Drivers and other leaf modules must not call C bindings directly. They must go through the safe abstractions provided by the kernel crate. Bypassing the abstraction layer is explicitly forbidden.

The kernel crate and the prelude

The kernel crate is the central library for Rust kernel code. It re-exports common types and brings frequently used items into scope via the prelude. C FFI types such as c_int and c_char are available from the kernel prelude — do not use core::ffi aliases, as they may not map to the correct types for the target architecture.
fn f(p: *const c_char) -> c_int {
    // ...
}
Rust kernel code uses the cfg attribute to conditionalize on kernel configuration symbols:
#[cfg(CONFIG_X)]       // Enabled (y or m)
#[cfg(CONFIG_X="y")]   // Enabled as a built-in
#[cfg(CONFIG_X="m")]   // Enabled as a module
#[cfg(not(CONFIG_X))]  // Disabled

Formatting and style

Rust code is formatted with rustfmt using the default settings (4-space indentation, idiomatic Rust style). Configure your editor to format on save. To reformat all Rust sources in the tree:
make LLVM=1 rustfmt
To check formatting without modifying files (useful in CI):
make LLVM=1 rustfmtcheck
Imports should be formatted in a vertical layout to minimize merge conflicts. Place a trailing empty comment (//) on the last item to prevent rustfmt from collapsing the list:
use crate::{
    example1,
    example2::{
        example3,
        example4,
        example5, //
    },
    example6,
    example7,
    example8::example9, //
};
Every unsafe block must be preceded by a // SAFETY: comment that explains why the code is correct:
// SAFETY: `p` is valid by the safety requirements.
unsafe { *p = 0; }

Documentation

Rust kernel code is documented with rustdoc using Markdown, not with the kernel-doc format used for C. The first line of a doc comment must be a single sentence summarizing the item. Unsafe functions must document their safety preconditions under a # Safety section.
/// Returns the contained [`Some`] value, consuming the `self` value,
/// without checking that the value is not [`None`].
///
/// # Safety
///
/// Calling this method on [`None`] is *[undefined behavior]*.
///
/// [undefined behavior]: https://doc.rust-lang.org/reference/behavior-considered-undefined.html
///
/// # Examples
///
/// ```
/// let x = Some("air");
/// assert_eq!(unsafe { x.unwrap_unchecked() }, "air");
/// ```
pub unsafe fn unwrap_unchecked(self) -> T {
    match self {
        Some(val) => val,

        // SAFETY: The safety contract must be upheld by the caller.
        None => unsafe { hint::unreachable_unchecked() },
    }
}
The generated docs are published at rust.docs.kernel.org for the latest mainline, with per-release tags (e.g. rust.docs.kernel.org/6.10/).

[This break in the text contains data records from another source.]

(** * L3++ (l3pp): logger hierarchy, entry fan-out and formatters

    A shallow embedding of the templated logging core
    ([basic_logger], [basic_log_stream], [basic_stream_sink],
    [basic_formatter], [basic_field], [basic_template_formatter])
    together with the properties of the design document that can be
    settled on it.

    Conventions of the embedding:
    - [std::shared_ptr] handles are addresses ([nat]) into a store; two
      handles denote the identical instance iff the addresses are equal;
    - the function-local statics ([root_logger], the map of
      [detail::GetLoggers]) are fields of the program state [World];
    - output streams are modelled by their buffer and the three
      formatting attributes the code touches (width, fill, adjustment);
      what the sinks write is collected, in order, in the [output] of
      the state;
    - undefined behaviour (dereferencing or offsetting a null pointer, a
      call through a handle that designates no instance) is the result
      [None];
    - the recursions along parent handles and along names take a bound
      on their depth and yield [None] beyond it; the lemmas show that in
      the states the interface can reach they stay within the bound and
      return. *)

From Stdlib Require Import ZArith NArith String Ascii List Lia DecimalString.
From stdpp Require Import gmap strings list.

Local Open Scope Z_scope.

(** ** Log levels (l3pp.h) *)

Inductive LogLevel : Set :=
  | TRACE | DEBUG | INFO | WARN | ERR | FATAL | OFF | INHERIT.

(** [DEFAULT = WARN] and [ALL = TRACE] are aliases inside the enum. *)
Definition DEFAULT : LogLevel := WARN.
Definition ALL : LogLevel := TRACE.

(** The enumerator values, in declaration order. *)
Definition level_value (l : LogLevel) : Z :=
  match l with
  | TRACE => 0 | DEBUG => 1 | INFO => 2 | WARN => 3
  | ERR => 4 | FATAL => 5 | OFF => 6 | INHERIT => 7
  end.

(** The built-in comparisons of the scoped enumeration. *)
Definition level_lt (a b : LogLevel) : bool := level_value a <? level_value b.
Definition level_le (a b : LogLevel) : bool := level_value a <=? level_value b.
Definition level_ge (a b : LogLevel) : bool := level_value b <=? level_value a.

#[global] Instance LogLevel_eq_dec : EqDecision LogLevel.
Proof. solve_decision. Defined.

(** ** Strings *)

(** The line feed character ['\n']. *)
Definition LF : ascii := ascii_of_nat 10.

(** [std::string::rfind(c)] and [strrchr(s, c)]: the index of the last
    occurrence of [c], [None] standing for [npos], respectively for the
    null pointer. *)
Fixpoint rfind (s : string) (c : ascii) : option nat :=
  match s with
  | EmptyString => None
  | String a s' =>
      match rfind s' c with
      | Some n => Some (S n)
      | None => if decide (a = c) then Some 0%nat else None
      end
  end.

Definition strrchr (s : string) (c : ascii) : option nat := rfind s c.

(** [name.substr(0, n)]. *)
Definition substr0 (s : string) (n : nat) : string := String.substring 0 n s.

(** The C string that starts [n] characters into [s] (pointer [s + n]). *)
Fixpoint c_str_from (n : nat) (s : string) : string :=
  match n, s with
  | O, _ => s
  | S n', String _ s' => c_str_from n' s'
  | S _, EmptyString => EmptyString
  end.

Fixpoint replicate_char (n : nat) (c : ascii) : string :=
  match n with
  | O => EmptyString
  | S n' => String c (replicate_char n' c)
  end.

(** Decimal rendering of integers by [operator<<]. *)
Definition dec_of_N (n : N) : string := NilZero.string_of_uint (N.to_uint n).
Definition dec_of_Z (z : Z) : string := NilZero.string_of_int (Z.to_int z).

(** ** Output streams *)

Inductive adjustfield : Set := adj_unset | adj_left | adj_right.

Record ostream : Type := mk_ostream {
  os_buf : string;
  os_width : Z;
  os_fill : ascii;
  os_adjust : adjustfield
}.

(** A freshly constructed [std::basic_stringstream]. *)
Definition new_stringstream : ostream :=
  {| os_buf := ""; os_width := 0; os_fill := " "%char; os_adjust := adj_unset |}.

Definition setw (n : Z) (os : ostream) : ostream :=
  {| os_buf := os_buf os; os_width := n; os_fill := os_fill os; os_adjust := os_adjust os |}.

Definition setfill (c : ascii) (os : ostream) : ostream :=
  {| os_buf := os_buf os; os_width := os_width os; os_fill := c; os_adjust := os_adjust os |}.

Definition std_left (os : ostream) : ostream :=
  {| os_buf := os_buf os; os_width := os_width os; os_fill := os_fill os; os_adjust := adj_left |}.

Definition std_right (os : ostream) : ostream :=
  {| os_buf := os_buf os; os_width := os_width os; os_fill := os_fill os; os_adjust := adj_right |}.

(** Field padding of a formatted insertion: the fill character is
    repeated up to the current width, after the text when the adjustment
    is [left] and before it otherwise; nothing is cut. *)
Definition padded (os : ostream) (s : string) : string :=
  let pad := replicate_char (Z.to_nat (os_width os - Z.of_nat (String.length s))) (os_fill os) in
  match os_adjust os with
  | adj_left => s +:+ pad
  | _ => pad +:+ s
  end.
Lemma dir_ok_insert h us l u :
  dir_ok h us -> dir_ok (<[l := u]> h) (us ++ [l]).
Proof.
  unfold dir_ok. intros Hd. apply Forall_app. split.
  - eapply Forall_impl; [exact Hd|]. intros l' [u' Hu'].
    destruct (decide (l = l')) as [->|NE];
      [rewrite lookup_insert_eq|rewrite lookup_insert_ne by exact NE]; eauto.
  - constructor; [|constructor]. rewrite lookup_insert_eq. eauto.
Qed.

(** C7: when the directory already holds a user with the CPF typed in,
    [criar_usuario] writes the duplicate message and returns the directory
    as it was: no dictionary is added and no file is written.  Otherwise it
    reads name, birth date and address, appends a new dictionary with these
    four fields, and writes the whole directory to the users file at once. *)
Theorem criar_usuario_contrato (us : list loc) (w : world) (c : str) (rest : list str) :
  dir_ok (heap w) us ->
  stdin w = c :: rest ->
  (tem_cpf (heap w) us c ->
     exists w', criar_usuario us w = Ok us w'
       /\ stdout w' = stdout w ++ [py "Informe o CPF (somente número): ";
                                    msg_usuario_existe ++ [nl]]
       /\ stdin w' = rest /\ files w' = files w /\ heap w' = heap w)
  /\ (~ tem_cpf (heap w) us c ->
      forall n d e rest',
        rest = n :: d :: e :: rest' ->
        exists l w' j,
          criar_usuario us w = Ok (us ++ [l]) w'
          /\ heap w !! l = None
          /\ heap w' = <[l := mk_usuario n d c e]> (heap w)
          /\ to_json (heap w') (us ++ [l]) = Some j
          /\ files w' = <[USUARIOS_FILE := json_dumps j]> (files w)
          /\ stdin w' = rest').
Proof.
  intros Hd Hin. split.
  - intros Ht. unfold criar_usuario.
    erewrite bind_eq by (apply input_eq; [exact Hin|vm_compute; reflexivity]).
    destruct (filtrar_usuario_tem c us
                (mk_world rest (stdout w ++ [py "Informe o CPF (somente número): "])
                          (files w) (heap w)) Hd Ht) as (l & u & E & _).
    rewrite (bind_eq _ _ _ _ _ E).
    eexists. split; [reflexivity|]. simpl. rewrite <- app_assoc. now repeat split.
  - intros Ht n d e rest' ->. unfold criar_usuario.
    erewrite bind_eq by (apply input_eq; [exact Hin|vm_compute; reflexivity]).
    rewrite (bind_eq _ _ _ _ _ (filtrar_usuario_nao_tem c us (mk_world _ _ _ _) Hd Ht)).
    do 3 (erewrite bind_eq by (apply input_eq; [reflexivity|vm_compute; reflexivity])).
    rewrite (bind_eq _ _ _ _ _ (alloc_eq _ _)). cbn [heap stdin stdout files].
    set (l := fresh (dom (heap w))).
    set (h' := <[l := mk_usuario n d c e]> (heap w)).
    destruct (to_json_usuarios h' (us ++ [l])) as (rs & _ & E);
      [now apply dir_ok_insert|].
    erewrite bind_eq by (apply salvar_dados_eq; exact E).
    eexists l, _, (JArr (map json_of_usuario rs)).
    split; [reflexivity|].
    split; [apply not_elem_of_dom, is_fresh|].
    split; [reflexivity|].
    split; [exact E|].
    split; reflexivity.
Qed.
(** [WG0XMbxCmd::build]: the source buffer is a pointer, modelled as the
    function reading the byte at each offset, or [None] for [NULL]. *)
Definition cmd_build (address length : Z) (type : MbxCmdType) (seqnum : Z)
    (data : option (nat -> Z)) : option WG0XMbxCmd :=
  match hdr_build address length type seqnum with
  | None => None
  | Some h =>
      let n := Z.to_nat length in
      let payload :=
        match data with
        | Some p => map p (seq 0 n)       (* memcpy *)
        | None => repeat 0 n              (* memset *)
        end in
      let checksum := rotateRight8 (computeChecksum payload) in
      Some (mkCmd h (payload ++ [checksum]))
  end.

End Mbx.

(* ------------------------------------------------------------------ *)
(** ** Per-cycle command packing and status verification *)

Module Cycle.

(** Modelled from the spec: the mode bits of the command and status
    structures are declared in wg0x.h, which is not among the sources;
    [MODE_OFF] is the all-clear (disabled) mode. *)
Definition MODE_OFF : Z := 0.
Definition MODE_ENABLE : Z := 1.
Definition MODE_CURRENT : Z := 2.
Definition MODE_SAFETY_RESET : Z := 16.
Definition MODE_SAFETY_LOCKOUT : Z := 32.

Definition u32 (x : Z) : Z := x mod 2 ^ 32.

(** The members of [WG0X] that [packCommand], [clearErrorFlags] and
    [verifyState] read or write.  The motor models, temperatures and the
    floating-point actuator state are left to the [Ext] record below. *)
Record WG0XState := mkState {
  has_error_ : bool;
  too_many_dropped_packets_ : bool;
  status_checksum_error_ : bool;
  timestamp_jump_detected_ : bool;
  fpga_internal_reset_detected_ : bool;
  resetting_ : bool;
  in_lockout_ : bool;
  last_timestamp_ : Z;          (* uint32_t *)
  last_last_timestamp_ : Z;     (* uint32_t *)
  drops_ : Z;                   (* unsigned *)
  consecutive_drops_ : Z;       (* unsigned *)
  max_consecutive_drops_ : Z    (* unsigned *)
}.

(** Initial values set by the constructor [WG0X::WG0X]. *)
Definition init_state : WG0XState :=
  mkState false false false false false false false 0 0 0 0 0.

(** The fields of [WG0XStatus] that [verifyState] decides on. *)
Record WG0XStatus := mkStatus {
  st_mode_ : Z;        (* uint8_t *)
  st_timestamp_ : Z    (* uint32_t *)
}.

(** What the collaborators of [verifyState] answer on one tick: whether
    the motor heating model halts (present, [!disable_halt_] and
    [hasOverheated()]), whether a motor model is present and what its
    [verify()] returns, [disable_motor_model_checking_], and
    [state.is_enabled_] as set by [unpackState]. *)
Record Ext := mkExt {
  heating_halt : bool;
  motor_model_present : bool;
  motor_model_verify : bool;
  disable_motor_model_checking : bool;
  is_enabled : bool
}.

(** [WG0X::clearErrorFlags] (the motor model resets are external). *)
Definition clearErrorFlags (s : WG0XState) : WG0XState :=
  {| has_error_ := false; too_many_dropped_packets_ := false;
     status_checksum_error_ := false; timestamp_jump_detected_ := false;
     fpga_internal_reset_detected_ := fpga_internal_reset_detected_ s;
     resetting_ := resetting_ s; in_lockout_ := in_lockout_ s;
     last_timestamp_ := last_timestamp_ s;
     last_last_timestamp_ := last_last_timestamp_ s;
     drops_ := drops_ s; consecutive_drops_ := consecutive_drops_ s;
     max_consecutive_drops_ := max_consecutive_drops_ s |}.

Definition set_resetting (b : bool) (s : WG0XState) : WG0XState :=
  {| has_error_ := has_error_ s;
     too_many_dropped_packets_ := too_many_dropped_packets_ s;
     status_checksum_error_ := status_checksum_error_ s;
     timestamp_jump_detected_ := timestamp_jump_detected_ s;
     fpga_internal_reset_detected_ := fpga_internal_reset_detected_ s;
     resetting_ := b; in_lockout_ := in_lockout_ s;
     last_timestamp_ := last_timestamp_ s;
     last_last_timestamp_ := last_last_timestamp_ s;
     drops_ := drops_ s; consecutive_drops_ := consecutive_drops_ s;
     max_consecutive_drops_ := max_consecutive_drops_ s |}.

(** [WG0X::packCommand], reduced to the [mode_] byte it emits and the
    state it leaves ([cmd.enable_] is the controller's enable request). *)
Definition packCommand (enable halt reset : bool) (s : WG0XState)
  : Z * WG0XState :=
  let s1 := if reset then clearErrorFlags s else s in
  let s2 := set_resetting reset s1 in
  let mode := if enable && negb halt && negb (has_error_ s2)
              then Z.lor MODE_ENABLE MODE_CURRENT else MODE_OFF in
  let mode := Z.lor mode (if reset then MODE_SAFETY_RESET else 0) in
  (mode, s2).

(** [WG0X::timestamp_jump] *)
Definition timestamp_jump (timestamp last_timestamp amount : Z) : bool :=
  let timestamp_diff := u32 (timestamp - last_timestamp) in
  amount <? timestamp_diff.

(** Where [verifyState] leaves its checks: one of the [goto end]s, or the
    end of the checks. *)
Inductive VerifyExit :=
  ExitDroppedPackets | ExitLockout | ExitFpgaReset | ExitMotorModel | ExitFallthrough.

(** The duplicate-timestamp test of [verifyState]. *)
Definition is_drop (s : WG0XState) (ts : Z) : bool :=
  (ts =? last_timestamp_ s) || (ts =? last_last_timestamp_ s).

Where Rust code lives in the tree

rust/

The core Rust support code: the kernel crate (rust/kernel/), auto-generated bindings (rust/bindings/), C helper wrappers (rust/helpers/), and build infrastructure.

samples/rust/

Sample kernel modules written in Rust. A good starting point for understanding how a minimal Rust module is structured.

drivers/

Production Rust drivers live alongside their C counterparts in the normal driver directories.

Kernel hacking → Rust hacking

Kconfig options under the Rust hacking menu provide debugging and instrumentation features specific to Rust kernel code.

Setting up rust-analyzer

The rust-analyzer language server provides IDE features (completion, go-to-definition, inline errors) for Rust kernel code. Generate its configuration file with:
make LLVM=1 rust-analyzer
This produces a rust-project.json file that you can point your editor at.